# [SOLVED]   PHP and MySQL don't communicate

## rainer

I'm setting up a Gentoo virtual server.

I have installed Apache, PHP and MySQL and it works. I can connect to MySQL through its console interface without problem.

I tried to install PHPmyAdmin - installation is OK but when I call the setup script, I get the message that says

```
Could not load either mysql or mysqli extension, you might not be able to use phpMyAdmin! Check your PHP configuration. 

Autodetected MySQL extension to use: mysql

```

I found this explanation in the MySQL FAQ:

```
1.20 I receive the error "cannot load MySQL extension, please check PHP Configuration".

To connect to a MySQL server, PHP needs a set of MySQL functions called "MySQL extension". This extension may be part of the PHP distribution (compiled-in), otherwise it needs to be loaded dynamically. Its name is probably mysql.so or php_mysql.dll. phpMyAdmin tried to load the extension but failed.

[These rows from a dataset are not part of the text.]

(* ===== verification/Paced.v ===== *)
(** * Runs that count the steps of one party

    Progress of a thread among others is stated on runs in which its own
    steps are counted and the others take any steps in between; it is proved
    by a measure that its steps lower and the others do not raise. *)

From S2P Require Import Prelude.
From stdpp Require Import base tactics numbers list.

Set Default Goal Selector "!".

Section paced.
Context {X : Type} (others own : X → X → Prop).

(** A run with [k] steps of the party that is counted. *)
Inductive paced : nat → X → X → Prop :=
  | paced_here x : paced 0 x x
  | paced_others k x y z : others x y → paced k y z → paced k x z
  | paced_own k x y z : own x y → paced k y z → paced (S k) x z.

Lemma paced_preserves (I : X → Prop) k x y :
  (∀ x y, I x → others x y → I y) → (∀ x y, I x → own x y → I y) → I x → paced k x y → I y.
Proof. intros Ho Hw Hx. induction 1; eauto. Qed.

(** A measure that every step of the party lowers until [Q] holds, and that
    the others do not raise. *)
Lemma paced_reaches (I Q : X → Prop) (mu : X → nat) k x y :
  (∀ x y, I x → others x y → I y ∧ (Q x → Q y) ∧ mu y ≤ mu x) →
  (∀ x y, I x → own x y → I y ∧ (Q x → Q y) ∧ (Q y ∨ mu y < mu x)) →
  I x → paced k x y → Q x ∨ mu x < k → Q y.
Proof.
  intros Ho Hw Hx Hp.
  induction Hp as [x|k x y z Hs _ IH|k x y z Hs _ IH].
  - intros [?|?]; [done|lia].
  - destruct (Ho _ _ Hx Hs) as (Hy&HQ&Hmu). intros [?|?]; apply IH; auto. right. lia.
  - destruct (Hw _ _ Hx Hs) as (Hy&HQ&Hmu). intros [?|?]; apply IH; auto.
    destruct Hmu; [auto|]. right. lia.
Qed.

End paced.

(** Runs of a system are runs of a part of it. *)
Lemma paced_map {X Y : Type} (f : X → Y) (others own : X → X → Prop) (others' own' : Y → Y → Prop) k x y :
  (∀ x y, others x y → others' (f x) (f y)) → (∀ x y, own x y → own' (f x) (f y)) →
  paced others own k x y → paced others' own' k (f x) (f y).
Proof.
  intros Ho Hw. induction 1; [constructor|by eapply paced_others; eauto|by eapply paced_own; eauto].
Qed.

(** What can only be lost holds throughout a run that ends with it. *)
Lemma paced_restrict {X : Type} (others own : X → X → Prop) (P : X → Prop) k x y :
  (∀ x y, others x y → P y → P x) → (∀ x y, own x y → P y → P x) → P y →
  paced others own k x y →
  P x ∧ paced (λ x y, others x y ∧ P y) (λ x y, own x y ∧ P y) k x y.
Proof.
  intros Ho Hw Hy. induction 1 as [x|k x y z Hs _ IH|k x y z Hs _ IH]; [by split; [|constructor]|..];
    destruct (IH Hy) as [HP Hr]; split; eauto.
  - by eapply paced_others.
  - by eapply paced_own.
Qed.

Usually, the problem is solved by installing a software package called "PHP-MySQL" or something similar. 
```

But in my php.ini, extension=mysql.so is there, and PHP is emerged with USE="mysql".

What am I missing?Last edited by rainer on Tue Mar 30, 2010 9:49 am; edited 1 time in total

----------

## massimo

Enable for php the mysqli use-flag, rebuild php, restart apache and try to load the web page again.

----------

## malern

Can you post the output of

```
php -r 'phpinfo();'
```

----------

## rainer

@ massimo:

That was it!

Thanks, Rainer

@ malern

Probably not necessary anymore after the steps massimo suggested but anyway: http://dpaste.com/177634/

----------